El tiempo también es un recurso fundamental a medida que se acelera el ritmo del cambio climático. En la Unión Europea, alrededor del 75% de los edificios no son energéticamente eficientes. Un informe de 2020 de la Comisión Europea predijo que se necesitarían 50 años para hacer que esos edificios sean más sostenibles y resistentes a las cambiantes condiciones climáticas.

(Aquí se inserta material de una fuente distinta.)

(** A tracked file was looked at and, if it is a regular file of a bounded size, read;
    it is changed when it is a text that the replacements change. *)
Definition settled_file (evs : list event) (root : bytes) (items : list replacement) (relative : bytes)
    (cs : list fileChange) : Prop :=
  exists path info, safePath root relative = Ok path /\ Event (OsLstat path) (Ok info) ∈ evs
    /\ if is_symlink info || negb (is_regular info) || (maxTextFile <? fi_size info) then cs = []
       else exists before, Event (OsReadFile path) (Ok before) ∈ evs
              /\ cs = if isText before && negb (bool_decide (before = rewritten before items))
                      then [mkChange relative path (rewritten before items) (fi_mode info)] else [].

(** Everything is known that decides which files change, and how: the worktree is clean,
    unless that was waived, the metadata are discovered, the replacements computed, and
    every tracked file is settled. *)
Definition complete_plan (evs : list event) (opts : options) (cs : list fileChange) : Prop :=
  exists root files meta items css,
    (o_force opts = false -> clean_checked evs root) /\ listed evs root files /\ discovered evs root meta
    /\ makeReplacements meta opts = Ok items
    /\ Forall2 (settled_file evs root items) files css /\ cs = concat css.
Definition lxLeft (cur : Label) (r : Rect) : Z := Z.max 0 (xLeft cur - rxLeft r).
Definition lyTop (cur : Label) (r : Rect) : Z := Z.max 0 (yTop cur - ryTop r).
Definition lxRight (cur : Label) (r : Rect) : Z :=
  Z.min (rxRight r - rxLeft r) (xRight cur - rxLeft r).
Definition lyBottom (cur : Label) (r : Rect) : Z :=
  Z.min (ryBottom r - ryTop r) (yBottom cur - ryTop r).

Definition theArea (cur : Label) (r : Rect) : Z :=
  (lxRight cur r - lxLeft cur r) * (lyBottom cur r - lyTop cur r).

(** [theArea/curLabel[5]]: true division, raising on a zero divisor. *)
Definition true_div (a b : Z) : outcome Q :=
  if b =? 0 then Raise ZeroDivisionError else Ok (inject_Z a / inject_Z b)%Q.

Definition clipped (cur : Label) (r : Rect) : Label :=
  mkLabel (cls cur) (lxLeft cur r) (lyTop cur r) (lxRight cur r)
          (lyBottom cur r) (theArea cur r).

(** The [for] loop, with [outLabels] as an accumulator; [break] returns the
    accumulator with [isPartial = True]. *)
Fixpoint scan_labels (theLabels : list Label) (r : Rect) (minPct : Q)
         (rejectPartial : bool) (outLabels : list Label)
  : outcome (list Label * bool) :=
  match theLabels with
  | [] => Ok (outLabels, false)
  | curLabel :: rest =>
      if is_candidate curLabel r then
        areaRatio <- true_div (theArea curLabel r) (area curLabel) ;;
        if rejectPartial && Qlt_bool areaRatio 1 then Ok (outLabels, true)
        else if Qle_bool minPct areaRatio
             then scan_labels rest r minPct rejectPartial
                              (outLabels ++ [clipped curLabel r])
             else scan_labels rest r minPct rejectPartial outLabels
      else scan_labels rest r minPct rejectPartial outLabels
  end.

Definition get_labels_in_rectangle (theLabels : list Label) (r : Rect)
           (minPct : Q) (rejectPartial : bool) : outcome (list Label * bool) :=
  scan_labels theLabels r minPct rejectPartial [].

(** *** util.convert_objdetect_labels *)

(** Python's [round] on a float: to the nearest integer, ties to even. *)
Definition py_round (q : Q) : Z :=
  let f := Qfloor q in
  match (q - inject_Z f ?= 1 # 2)%Q with
  | Lt => f
  | Gt => f + 1
  | Eq => if Z.even f then f else f + 1
  end.

(** A list of labels in either format. *)
Inductive Labels : Type :=
| AbsoluteLabels (ls : list Label)
| YoloLabels (ls : list YoloLabel).
(** What the two source files use and neither they nor the
    specification define: the implementations behind the interface
    references, the queue factory of an environment, the registry's
    [stop], and the string functions of packages [identifier] and
    [fmt]. *)
Class Collaborators := mkCollaborators {
  behaviors : loc -> Behavior;
  queues : loc -> EventQueue;
  queueFactory : loc -> M (loc + error);
  registry_stop : loc -> M (option error);
  Identifier : list value -> string;
  TypeAsIdentifierPart : loc -> string;
  UUID_String : nat -> string;
  Sprintf : string -> list value -> string;
}.

(** *** Heap access *)

Definition read_cell (c : loc) : M cell :=
  w ← get_world; deref (w_cells w !! c).

Definition read_env (e : loc) : M environment :=
  w ← get_world; deref (w_envs w !! e).

Definition read_loop (l : loc) : M loop_state :=
  w ← get_world; deref (w_loops w !! l).

Definition now : M Z := w ← get_world; mret (w_now w).

(** *** Package [logger] *)

(** Modelled from the spec: package [logger] is not part of the
    sources; a call adds a line to the log. *)
Definition logger_Infof (format : string) (args : list value) : M unit :=
  modify (set_log (fun l => l ++ [mkLog LInfo format args])).

Definition logger_Errorf (format : string) (args : list value) : M unit :=
  modify (set_log (fun l => l ++ [mkLog LError format args])).

(** *** Package [monitoring] *)

(** Modelled from the spec: package [monitoring] is not part of the
    sources.  Counters are incremented and decremented by string id;
    [BeginMeasuring] makes a span and [EndMeasuring] ends it, which
    records the measuring. *)
Record Measuring := mkMeasuring {
  m_id : string;
  m_begin : Z;
}.

Definition IncrVariable (v : string) : M unit :=
  modify (set_vars (fun vs => <[v := default 0 (vs !! v) + 1]> vs)).

Definition DecrVariable (v : string) : M unit :=
  modify (set_vars (fun vs => <[v := default 0 (vs !! v) - 1]> vs)).

Definition BeginMeasuring (mid : string) : M Measuring :=
  t ← now; mret (mkMeasuring mid t).

Definition EndMeasuring (m : Measuring) : M unit :=
  t ← now; modify (set_measurings (fun ms => ms ++ [(m_id m, t - m_begin m)])).

(** *** Package [loop] *)

(** Modelled from the spec: [GoRecoverable] starts a supervised loop,
    running and with an empty history.  The worker and the recovery
    check it is given are those of the cell that owns the loop;
    [supervise] below runs them.  The goroutine of the loop exists from
    this call on: what it does while its creator goes on is a matter of
    scheduling, which [newCell] below takes as an argument. *)
Definition GoRecoverable : M loc := fun w =>
  let l := fresh (dom (w_loops w)) in
  Done l (set_loops (insert l (mkLoop Running None [])) w).
(** X7.  A text without an opening brace, or without a closing brace, is
    parsed as it is; a text whose last closing brace stands before its
    first opening brace leaves the empty string to parse. *)
Theorem json_part_without_pair (text a b c : string) :
  (char_free "{" text = true \/ char_free "}" text = true ->
   json_part text = text)
  /\ (char_free "{" (a ++ String "}" b) = true ->
      char_free "}" (b ++ String "{" c) = true ->
      json_part (a ++ String "}" (b ++ String "{" c)) = "").
Proof.
  split.
  - unfold json_part. intros [H|H].
    + now rewrite (find_char_none _ _ H).
    + rewrite (rfind_char_none _ _ H). cbv zeta.
      now rewrite andb_false_r.
  - intros Ha Hc.
    assert (L : rfind_char "}" (a ++ String "}" (b ++ String "{" c))
                = Z.of_nat (String.length a))
      by now apply rfind_char_last.
    assert (F : find_char "{" (a ++ String "}" (b ++ String "{" c))
                = Z.of_nat (String.length a + 1 + String.length b)).
    { replace (a ++ String "}" (b ++ String "{" c))
        with ((a ++ String "}" b) ++ String "{" c)
        by (rewrite append_assoc; reflexivity).
      rewrite (find_char_first _ _ _ Ha), length_append.
      cbn [String.length]. f_equal. lia. }
    unfold json_part. rewrite F, L. cbv zeta.
    destruct (Z.eqb_spec
                (Z.of_nat (String.length a + 1 + String.length b)) (-1));
      [lia|].
    destruct (Z.eqb_spec (Z.of_nat (String.length a)) (-1)); [lia|].
    cbn [negb andb]. unfold slice.
    replace (Z.to_nat
               (Z.of_nat (String.length a) + 1
                - Z.of_nat (String.length a + 1 + String.length b)))
      with 0 by lia.
    apply substring_nothing.
Qed.

Lemma json_part_without_pair_witness :
  json_part "no braces here" = "no braces here"
  /\ json_part ("a" ++ String "}" (" b " ++ String "{" "c")) = "".
Proof.
  split.
  - apply (proj1 (json_part_without_pair "no braces here" "" "" "")).
    left. reflexivity.
  - apply (proj2 (json_part_without_pair "" "a" " b " "c")); reflexivity.
Defined.

(** ** More on normalization *)

Lemma rstrip_no_leading_ws (s : string) :
  no_leading_ws s = true -> no_leading_ws (rstrip s) = true.
Proof.
  destruct s as [|c s]; [reflexivity|]. cbn [no_leading_ws rstrip].
  intros H. destruct (rstrip s); [|exact H].
  apply negb_true_iff in H. rewrite H. cbn. now rewrite H.
Qed.

Lemma strip_idem (s : string) : strip (strip s) = strip s.
Proof.
  unfold strip.
  rewrite (lstrip_id (rstrip (lstrip s)))
    by (apply rstrip_no_leading_ws, lstrip_no_leading_ws).
  apply rstrip_idem.
Qed.

Lemma spaced_rstrip (s : string) : spaced s = true -> rstrip s = s.
Proof.
  induction s as [|c s IH]; [reflexivity|]. cbn [spaced rstrip].
  intros H. apply andb_prop in H. destruct H as [H1 H2].
  rewrite (IH H2). destruct s as [|d s]; [|reflexivity].
  destruct (isspace c); [|reflexivity].
  rewrite andb_false_r in H1. discriminate H1.
Qed.

Lemma tidy_strip (s : string) : tidy s = true -> strip s = s.
Proof.
  unfold tidy, strip. intros H. apply andb_prop in H. destruct H as [H1 H2].
  rewrite (lstrip_id s H1). now apply spaced_rstrip.
Qed.

Lemma tidy_collapse (s : string) : tidy s = true -> collapse s = s.
Proof.
  unfold tidy, collapse, Re.sub. intros H. apply andb_prop in H.
  destruct H as [_ H]. now apply collapse_go_id.
Qed.

Lemma clean_prompt_blank (prompt : string) :
  strip prompt = "" -> clean_prompt prompt = "".
Proof. intros H. rewrite clean_prompt_unfold, H. reflexivity. Qed.

Lemma clean_prompt_always_tidy (prompt : string) :
  tidy (clean_prompt prompt) = true.
Proof.
  destruct (string_dec (strip prompt) "") as [B|NE].
  - now rewrite (clean_prompt_blank _ B).
  - now apply clean_prompt_tidy.
Qed.

(** X8.  What [clean_prompt] returns is whitespace-normal for every
    prompt: its only whitespace characters are single spaces between
    characters that are not whitespace, and trimming it or collapsing its
    whitespace again changes nothing. *)
Theorem clean_prompt_whitespace_normal (prompt : string) :
  spaced (clean_prompt prompt) = true
  /\ no_ws_run (clean_prompt prompt) = true
  /\ only_spaces (clean_prompt prompt) = true
  /\ strip (clean_prompt prompt) = clean_prompt prompt
  /\ collapse (clean_prompt prompt) = clean_prompt prompt.
Proof.
  pose proof (clean_prompt_always_tidy prompt) as T.
  generalize dependent (clean_prompt prompt). intros t T.
  assert (Sp : spaced t = true)
    by (unfold tidy in T; now apply andb_prop in T).
  split; [exact Sp|]. split; [|split; [|split]].
  - clear T. induction t as [|c t IH]; [reflexivity|].
    cbn [spaced no_ws_run] in *. apply andb_prop in Sp.
    destruct Sp as [H1 H2]. rewrite (IH H2), andb_true_r.
    destruct (isspace c); [|reflexivity].
    apply andb_prop in H1. destruct H1 as [_ H1].
    destruct t as [|d t]; [discriminate|].
    apply negb_true_iff in H1. now rewrite H1.
  - clear T. induction t as [|c t IH]; [reflexivity|].
    cbn [spaced only_spaces] in *. apply andb_prop in Sp.
    destruct Sp as [H1 H2]. rewrite (IH H2), andb_true_r.
    destruct (isspace c); [|reflexivity].
    apply andb_prop in H1. now destruct H1 as [-> _].
  - now apply tidy_strip.
  - now apply tidy_collapse.
Qed.

(** X9.  A prompt is cleaned to the empty text exactly when it is blank,
    and for every blank prompt the analysis is the context "general", an
    empty problem, the general solution approach and the output format
    "detailed explanation". *)
Theorem analyze_prompt_blank (prompt : string) :
  (clean_prompt prompt = "" <-> strip prompt = "")
  /\ (strip prompt = "" ->
      analyze_prompt prompt
      = Fields "general" ""
          "Provide comprehensive information covering key aspects"
          "detailed explanation").
Proof.
  split; [split|].
  - intros E. destruct (string_dec (strip prompt) "") as [B|NE]; [exact B|].
    now destruct (clean_prompt_tidy prompt NE) as [_ N].
  - apply clean_prompt_blank.
  - intros B. unfold analyze_prompt. rewrite (clean_prompt_blank _ B).
    reflexivity.
Qed.

Lemma analyze_prompt_blank_witness :
  strip (String tab "   ") = ""
  /\ analyze_prompt (String tab "   ")
     = Fields "general" ""
         "Provide comprehensive information covering key aspects"
         "detailed explanation".
Proof.
  split; [reflexivity|].
  apply (proj2 (analyze_prompt_blank (String tab "   "))). reflexivity.
Defined.

(** X10.  The analysis does not depend on the whitespace around the prompt
    or on how much whitespace separates its words: the trimmed prompt, and
    the trimmed prompt with its whitespace collapsed, are cleaned and
    analyzed as the prompt itself. *)
Theorem analyze_prompt_whitespace_invariant (prompt : string) :
  clean_prompt (strip prompt) = clean_prompt prompt
  /\ analyze_prompt (strip prompt) = analyze_prompt prompt
  /\ clean_prompt (collapse (strip prompt)) = clean_prompt prompt
  /\ analyze_prompt (collapse (strip prompt)) = analyze_prompt prompt.
Proof.
  assert (E1 : clean_prompt (strip prompt) = clean_prompt prompt)
    by (rewrite !clean_prompt_unfold; now rewrite strip_idem).
  assert (E2 : clean_prompt (collapse (strip prompt)) = clean_prompt prompt).
  { rewrite !clean_prompt_unfold.
    pose proof (collapse_strip_tidy prompt) as T.
    now rewrite (tidy_strip _ T), (tidy_collapse _ T). }
  unfold analyze_prompt. now rewrite E1, E2.
Qed.

Lemma collapse_go_length (total n : nat) :
  forall s, String.length s <= n ->
            String.length (sub_go false total whitespace_run " " 0 s)
            <= String.length s.
Proof.
  induction n as [|n IH]; intros s L.
  - destruct s; [cbn; lia | simpl in L; lia].
  - destruct s as [|c s]; [cbn; lia|]. rewrite collapse_go_cons.
    simpl in L. destruct (isspace c).
    + pose proof (suffix_of_length _ _ (lstrip_suffix s)) as L'.
      assert (H : String.length
                    (sub_go false total whitespace_run " " 0 (lstrip s))
                  <= String.length (lstrip s)) by (apply IH; lia).
      cbn [String.length]. lia.
    + assert (H : String.length (sub_go false total whitespace_run " " 0 s)
                  <= String.length s) by (apply IH; lia).
      cbn [String.length]. lia.
Qed.

Lemma clean_prompt_suffix (prompt : string) :
  suffix_of (clean_prompt prompt) (collapse (strip prompt)).
Proof.
  rewrite clean_prompt_unfold. generalize (collapse (strip prompt)) as t.
  generalize filler_words as ws.
  induction ws as [|w ws IH]; intros t; [apply suffix_of_refl|].
  cbn [fold_left]. eapply suffix_of_trans; [apply IH|].
  apply strip_filler_suffix.
Qed.

(** X11.  Cleaning never makes a prompt longer. *)
Theorem clean_prompt_not_longer (prompt : string) :
  String.length (clean_prompt prompt) <= String.length prompt.
Proof.
  pose proof (suffix_of_length _ _ (clean_prompt_suffix prompt)) as L1.
  assert (L2 : String.length (collapse (strip prompt))
               <= String.length (strip prompt))
    by (unfold collapse, Re.sub; now apply (collapse_go_length _ _ _ (le_n _))).
  pose proof (rstrip_length (lstrip prompt)) as L3.
  pose proof (suffix_of_length _ _ (lstrip_suffix prompt)) as L4.
  unfold strip in *. lia.
Qed.

(** ** The vocabulary of the analysis *)

Lemma detect_context_in (text : string) :
  In (detect_context text) ("general" :: categories).
Proof.
  destruct (detect_context_cases text) as [[E _]|(b & a & E & _)].
  - left. now rewrite E.
  - right. rewrite E. apply in_or_app. right. now left.
Qed.

Lemma solution_row (prompt c : string) :
  In c ("general" :: categories) ->
  In (c, determine_solution_approach prompt c) context_approaches.
Proof.
  intros I. cbn in I.
  repeat (destruct I as [<-|I]; [cbn; auto 10|]). destruct I.
Qed.

Lemma suggest_output_format_in (text c : string) :
  In (suggest_output_format text c) output_formats.
Proof.
  unfold suggest_output_format. cbv zeta.
  destruct (first_format format_keywords (lower text)) as [f|] eqn:F.
  - apply first_format_in in F. cbn in F.
    repeat (destruct F as [<-|F]; [cbn; auto 10|]). destruct F.
  - destruct (dict_get context_formats c) as [f|] eqn:E; [|cbn; auto].
    apply dict_get_in in E. cbn in E.
    repeat (destruct E as [E|E]; [injection E as <- <-; cbn; auto 10|]).
    destruct E.
Qed.

(** X12.  For every prompt the context of the analysis is "general" or one
    of the five categories, the pair of context and expected solution is a
    row of the table of solution approaches, so that the default of the
    lookup is never what decides, and the output format is one of the
    eight labels of [self.output_formats]; the last holds for
    [suggest_output_format] under every context string. *)
Theorem analyze_prompt_vocabulary (prompt : string) :
  In (context (analyze_prompt prompt)) ("general" :: categories)
  /\ In (context (analyze_prompt prompt),
         expected_solution (analyze_prompt prompt)) context_approaches
  /\ In (output_format (analyze_prompt prompt)) output_formats
  /\ (forall text c, In (suggest_output_format text c) output_formats).
Proof.
  unfold analyze_prompt.
  cbn [context problem expected_solution output_format].
  generalize (clean_prompt prompt) as t. intros t.
  split; [apply detect_context_in|].
  split; [apply solution_row, detect_context_in|].
  split; [apply suggest_output_format_in|].
  apply suggest_output_format_in.
Qed.

(** ** More on problem extraction *)

Lemma starts_with_contains (w u t : string) :
  lower w = w -> starts_with true w u = true -> suffix_of u t ->
  contains w (lower t) = true.
Proof.
  intros Lw W [pre ->]. apply contains_lower_ci.
  exists pre, (take (String.length w) u), (drop (String.length w) u).
  split; [now rewrite take_drop|]. now rewrite (starts_with_take w u W).
Qed.

Lemma led_by_word (w : string) (r : regex) :
  lower w = w -> led_by (Cat (word w) r) w.
Proof.
  intros Lw. split; [exact Lw|]. intros total s m. unfold match_here.
  cbn [rmatch]. rewrite rmatch_word. cbn [rest].
  now destruct (starts_with true w s).
Qed.

Lemma question_patterns_led : Forall2 led_by question_patterns lead_words.
Proof.
  unfold question_patterns, lead_words.
  repeat (apply Forall2_cons; [apply led_by_word; reflexivity|]).
  apply Forall2_nil.
Qed.

Lemma search_led (p : regex) (w t : string) (m : mstate) :
  led_by p w -> Re.search true p t = Some m ->
  contains w (lower t) = true.
Proof.
  intros [Lw H] S'. unfold Re.search in S'.
  apply search_from_sound in S'. destruct S' as (u & Su & M).
  apply (starts_with_contains w u t Lw); [|exact Su]. exact (H _ _ _ M).
Qed.

Lemma first_question_fallback (t : string) (ps : list regex)
      (ws : list string) :
  Forall2 led_by ps ws ->
  existsb (fun w => contains w (lower t)) ws = false ->
  first_question ps t = t.
Proof.
  intros F. induction F as [|p w ps ws L F IH]; [reflexivity|].
  cbn [existsb first_question]. intros H. apply orb_false_elim in H.
  destruct H as [H1 H2].
  destruct (Re.search true p t) as [m|] eqn:S'; [|now apply IH].
  rewrite (search_led p w t m L S') in H1. discriminate H1.
Qed.

(** X13.  When none of the seven lead-ins "what ", "how ", "why ",
    "explain ", "describe ", "compare ", "analyze " occurs in the text, the
    case ignored, [extract_problem] returns the text as it is. *)
Theorem extract_problem_without_lead_in (text : string) :
  existsb (fun w => contains w (lower text)) lead_words = false ->
  extract_problem text = text.
Proof. apply first_question_fallback, question_patterns_led. Qed.

Lemma extract_problem_without_lead_in_witness :
  extract_problem "Create a marketing strategy for a startup"
  = "Create a marketing strategy for a startup".
Proof.
  apply extract_problem_without_lead_in. vm_compute. reflexivity.
Defined.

En el mejor de los casos, las infraestructuras urbanas que se construyeron para regímenes climáticos anteriores y eventos meteorológicos menos extremos solo se pueden cambiar a una tasa de aproximadamente el 3% por año. A ese ritmo, que sería difícil de mantener incluso para las ciudades más ricas del mundo, se necesitarán décadas para hacer que las ciudades sean más sostenibles y resilientes. Y los habitantes de las ciudades más vulnerables viven en ciudades de rápido crecimiento en el mundo en desarrollo, como Dhaka, Bangladesh, Lagos, Nigeria y Manila, Filipinas, donde los gobiernos locales rara vez tienen suficientes recursos para realizar los costosos cambios que se necesitan.

Rehacer ciudades de todo el mundo con la suficiente rapidez para hacer frente a fenómenos meteorológicos más extremos y nuevos regímenes climáticos requiere inversiones masivas en nuevas ideas, prácticas y habilidades. Veo este desafío como una crisis ecológica, pero también como una oportunidad económica, y una oportunidad para hacer que las ciudades sean más equitativas para el siglo XXI y más allá.